The job of physicians is to provide medical care, but they actually spend more than half of their working hours preparing documents. It takes them a huge amount of time to prepare referral letters, medical certificates, nursing summaries, and discharge summaries that outline the patient’s medical history, examination results, treatment progress, and post-discharge plans. There is great demand for support in administrative aspects of medical care, including entering data into electronic medical records and checking for prescription errors and drug interactions.

Common issues arising from the introduction of AI across all fields include the question of where responsibility lies for the results, as well as copyright. When it comes to medical care, I think a key concern is that the current technique of creating models trained on a large amount of data means that the results generated are influenced by the data on which the AI has been trained. In other words, if there is bias in the data, it will be reflected unchanged in the results. For example, it is often said that an AI trained on a large amount of data focused solely on diseases common among people of white ethnicity has a lower probability of identifying diseases in people of color.

Inherent prejudice is a growing concern.
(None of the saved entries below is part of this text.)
(** From round [q + 1] on the quota is 0 and nothing more is offered. *)
Lemma offered_stable q r :
  0 ≤ q → (Z.to_nat q ≤ r)%nat → offered q r = offered q (Z.to_nat q).
Proof.
  intros Hq Hle. induction Hle as [|r' Hle IH]; [done|]. simpl offered.
  rewrite IH, Z.div_small; lia.
Qed.

Lemma offered_le_all q r : 0 ≤ q → offered q r ≤ offered q (Z.to_nat q).
Proof.
  intros Hq. destruct (decide (r ≤ Z.to_nat q)%nat).
  - by apply offered_mono.
  - rewrite (offered_stable q r); [done | done | lia].
Qed.

Lemma foldr_sum_ext (f f' : string → Z) (ks : list string) :
  (∀ k, k ∈ ks → f k = f' k) →
  foldr (λ k acc, f k + acc) 0 ks = foldr (λ k acc, f' k + acc) 0 ks.
Proof.
  induction ks as [|k ks IH]; intros Heq; simpl; [done|].
  rewrite (Heq k) by apply list_elem_of_here.
  rewrite IH; [done|]. intros k' Hk'. by apply Heq, list_elem_of_further.
Qed.

Lemma foldr_sum_plus (f f' : string → Z) (ks : list string) :
  foldr (λ k acc, (f k + f' k) + acc) 0 ks
  = foldr (λ k acc, f k + acc) 0 ks + foldr (λ k acc, f' k + acc) 0 ks.
Proof. induction ks as [|k ks IH]; simpl; [done|]. rewrite IH. lia. Qed.

Lemma draw_steps_zero_quota quota ks st st' :
  quota ≤ 0 → draw_steps quota ks st st' → st' = st.
Proof.
  intros Hq. induction 1 as [|k ks st st1 st2 Hstep _ IH]; [done|].
  rewrite IH. destruct Hstep; [done | lia | lia].
Qed.

Lemma draw_step_left_le quota k st st' :
  0 ≤ files_left st → draw_step quota k st st' →
  files_left st' ≤ files_left st.
Proof. intros Hleft []; simpl; lia. Qed.

Lemma draw_steps_left_zero budget supply quota ks st st' :
  alloc_inv budget supply st → files_left st = 0 →
  draw_steps quota ks st st' → files_left st' = 0.
Proof.
  intros Hinv Hzero Hsteps. revert Hinv Hzero.
  induction Hsteps as [|k ks st st1 st2 Hstep _ IH]; intros Hinv Hzero; [done|].
  pose proof (draw_step_inv _ _ _ _ _ _ Hinv Hstep) as Hinv1.
  apply IH; [done|].
  pose proof (draw_step_left_le quota k st st1 ltac:(lia) Hstep).
  destruct Hinv1. lia.
Qed.

(** A pass that asks for at least what is left of the budget spends it. *)
Lemma draw_steps_spend budget supply quota ks st st' :
  NoDup ks → alloc_inv budget supply st → 0 < quota →
  files_left st ≤ pass_demand quota st ks →
  draw_steps quota ks st st' → files_left st' = 0.
Proof.
  intros Hnd Hinv Hq Hdemand Hsteps. revert Hnd Hinv Hdemand.
  induction Hsteps as [|k ks st st1 st2 Hstep Hrest IH]; intros Hnd Hinv Hdemand.
  - simpl in Hdemand. destruct Hinv. lia.
  - apply NoDup_cons in Hnd as [Hk Hnd]. simpl in Hdemand.
    pose proof (draw_step_inv _ _ _ _ _ _ Hinv Hstep) as Hinv1.
    destruct (decide (Z.min quota (len (remaining_of st k)) ≤ files_left st))
      as [Hcover|Hshort].
    + destruct (draw_step_exact _ _ _ _ _ _ Hinv Hq Hcover Hstep) as (Hleft1 & _).
      apply IH; [done | done |].
      rewrite (pass_demand_other quota ks st st1); [lia|].
      intros k' Hk'. eapply draw_step_other; [|done]. by intros ->.
    + eapply draw_steps_left_zero; [done | | done].
      destruct Hinv as [Hleft _ _ _ _].
      destruct Hstep as [[Hempty|?] | | kind_val chosen random_subset g n Hget _ _ _ Hn _ _];
        simpl.
      * unfold remaining_of in Hshort. rewrite Hempty in Hshort.
        unfold len in Hshort. simpl in Hshort. lia.
      * lia.
      * done.
      * unfold remaining_of in Hshort. rewrite Hget in Hshort. simpl in Hshort. lia.
Qed.

Lemma loop_head_zero budget all_kinds st0 st :
  loop_head budget all_kinds st0 0 st → st = st0.
Proof. by inversion 1. Qed.

(** The state at the head of the loop, round after round. *)
Lemma loop_head_rounds budget sample_map all_kinds g r st :
  0 ≤ budget → NoDup all_kinds →
  (∀ k, k ∈ all_kinds → NoDup (default [] (dict_get sample_map k))) →
  loop_head budget all_kinds (initial_state budget sample_map all_kinds g) r st →
  rounds_inv budget (λ k, default [] (dict_get sample_map k)) all_kinds r st.
Proof.
  intros Hb Hnd Hpools Hhead.
  set (pools := λ k, default [] (dict_get sample_map k)).
  set (q := budget / len all_kinds).
  assert (0 ≤ q) as Hq.
  { unfold q. destruct (decide (len all_kinds = 0)) as [->|Hn].
    - by rewrite Z.div_0_r.
    - pose proof (len_nonneg all_kinds). apply Z.div_pos; lia. }
  induction Hhead as [|r st st' Hhead IH Hc Hn Hbody].
  - unfold rounds_inv. cbv zeta. fold q. split; [|done]. right. split.
    + intros k Hk. unfold remaining_of. simpl.
      rewrite admitted_pool_lookup, decide_True by done. fold (pools k).
      split; [by apply Hpools|]. simpl offered.
      pose proof (len_nonneg (pools k)). lia.
    + simpl. unfold share_after. simpl offered.
      assert (foldr (λ k acc, Z.min (len (pools k)) 0 + acc) 0 all_kinds = 0) as ->;
        [|lia].
      clear. induction all_kinds as [|k ks IH]; simpl; [done|].
      pose proof (len_nonneg (pools k)). lia.
  - destruct (loop_head_inv budget sample_map all_kinds g r st Hb Hhead)
      as [Hinv Hidx].
    destruct (round_body_steps budget (total_supply sample_map all_kinds)
                all_kinds st) as (st1 & Heq & Hsteps); [done | lia | done |].
    rewrite Heq in Hbody. injection Hbody as <-.
    rewrite Hidx in Hsteps. fold q in Hsteps.
    replace (Z.of_nat r + 1) with (Z.of_nat (S r)) in Hsteps by lia.
    set (quota := q / Z.of_nat (S r)) in *.
    assert (0 ≤ quota) as Hquota by (apply Z.div_pos; lia).
    pose proof (clear_not_empty_inv _ _ _ Hinv) as Hinv'.
    apply andb_true_iff in Hc as [Hleft%bool_decide_eq_true _].
    destruct IH as [[[Hzero _]|[Hrem Hbooks]] _]; [lia|]. fold q in Hrem, Hbooks.
    unfold rounds_inv. cbv zeta. fold q. split.
    2: { (* why a round left the flag down *)
         change (not_empty (next_round st1)) with (not_empty st1). intros Hflag.
         destruct (draw_steps_all_skipped _ _ _ _ Hsteps Hflag) as [-> Hwhy].
         fold quota. destruct Hwhy as [?|Hempty]; [by left | by right]. }
    assert (∀ k, Z.min (len (pools k)) (offered q r)
                 + Z.min quota (len (pools k) - Z.min (len (pools k)) (offered q r))
                 = Z.min (len (pools k)) (offered q (S r))) as Hpoint.
    { intros k. simpl offered. fold quota.
      pose proof (len_nonneg (pools k)). pose proof (offered_nonneg q r Hq). lia. }
    assert (pass_demand quota (clear_not_empty st) all_kinds
            = foldr (λ k acc,
                       Z.min quota (len (pools k)
                                    - Z.min (len (pools k)) (offered q r)) + acc)
                    0 all_kinds) as Hdemand.
    { unfold pass_demand. apply foldr_sum_ext. intros k Hk.
      rewrite remaining_of_clear. by destruct (Hrem k Hk) as [_ ->]. }
    assert (share_after q r pools all_kinds
            + pass_demand quota (clear_not_empty st) all_kinds
            = share_after q (S r) pools all_kinds) as Hsum.
    { rewrite Hdemand. unfold share_after. rewrite <-foldr_sum_plus.
      apply foldr_sum_ext. intros k _. apply Hpoint. }
    destruct (decide (quota ≤ 0)) as [Hnone|Hsome].
    { (* a round with quota 0 *)
      rewrite (draw_steps_zero_quota _ _ _ _ Hnone Hsteps) in *.
      right. split.
      - intros k Hk. change (remaining_of (next_round (clear_not_empty st)) k)
          with (remaining_of st k).
        destruct (Hrem k Hk) as [Hnd_k ->]. split; [done|].
        simpl offered. fold quota. lia.
      - simpl. rewrite Hbooks, <-Hsum.
        assert (pass_demand quota (clear_not_empty st) all_kinds = 0) as ->; [|lia].
        rewrite Hdemand.
        rewrite (foldr_sum_const
                   (λ k, Z.min quota (len (pools k)
                                      - Z.min (len (pools k)) (offered q r))) 0);
          [lia|].
        intros k _. pose proof (len_nonneg (pools k)). lia. }
    destruct (decide (pass_demand quota (clear_not_empty st) all_kinds
                      ≤ files_left (clear_not_empty st))) as [Hcover|Hshort].
    + (* the budget covers the round *)
      destruct (draw_steps_exact budget (total_supply sample_map all_kinds) quota
                  all_kinds (clear_not_empty st) st1)
        as (Hleft1 & Hrem1 & _ & _); [done | done | lia | done | done |].
      right. split.
      * intros k Hk. change (remaining_of (next_round st1) k)
          with (remaining_of st1 k).
        destruct (Hrem k Hk) as [Hnd_k Hlen_k].
        destruct (Hrem1 k Hk) as (_ & Hexact & _).
        rewrite !remaining_of_clear in Hexact.
        destruct (Hexact Hnd_k) as [Hnd1 Hlen1]. split; [done|].
        rewrite Hlen1, Hlen_k, <-Hpoint. lia.
      * change (files_left (next_round st1)) with (files_left st1).
        rewrite Hleft1. simpl files_left. rewrite Hbooks, <-Hsum. lia.
    + (* the round asks for more than is left *)
      left. split.
      * change (files_left (next_round st1)) with (files_left st1).
        eapply (draw_steps_spend budget (total_supply sample_map all_kinds) quota
                  all_kinds (clear_not_empty st)); [done | done | lia | lia | done].
      * rewrite <-Hsum. simpl in Hshort. lia.
Qed.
For instance, when information about a very elderly patient aged beyond the average life expectancy is entered, there is a possibility that an AI might make an unethical judgment such as “They have exceeded the average life expectancy, so proactive treatment is not necessary.” Of course, AI system designers must design systems to avoid generating such responses, but at the same time, an objective attitude is needed to regard it as solely the AI’s response.

Furthermore, it would not be impossible to create an AI system trained on extremely biased data that could guide treatment in a particular direction. For example, there is ample possibility that people ideologically opposed to evidence-based therapies could launch an online AI tool that discourages such therapies. Whatever the situation, proper AI literacy is essential for both patients and physicians.

There is more than one AI model, and with current technological trends, distinct characteristics will emerge as a result of their training data and subsequent adjustments. It is not necessarily the case that the same results will be obtained from several different AI systems if the same patient information is entered into them. Development is currently underway to enable AIs to discuss issues with each other. In the future, we might see the emergence of a mechanism in which multiple AIs can be queried simultaneously, and the AIs will discuss the results with each other to derive a better result. For instance, AI① might point out to AI②, “Based on my data, your result is wrong” and AI② might reply, “No, I have this information that you don’t have.”

The changes that AI will drive in medical care might be hard to notice at first. However, these changes will steadily accumulate and, I believe, one day we will realize that the world of medical care has been transformed.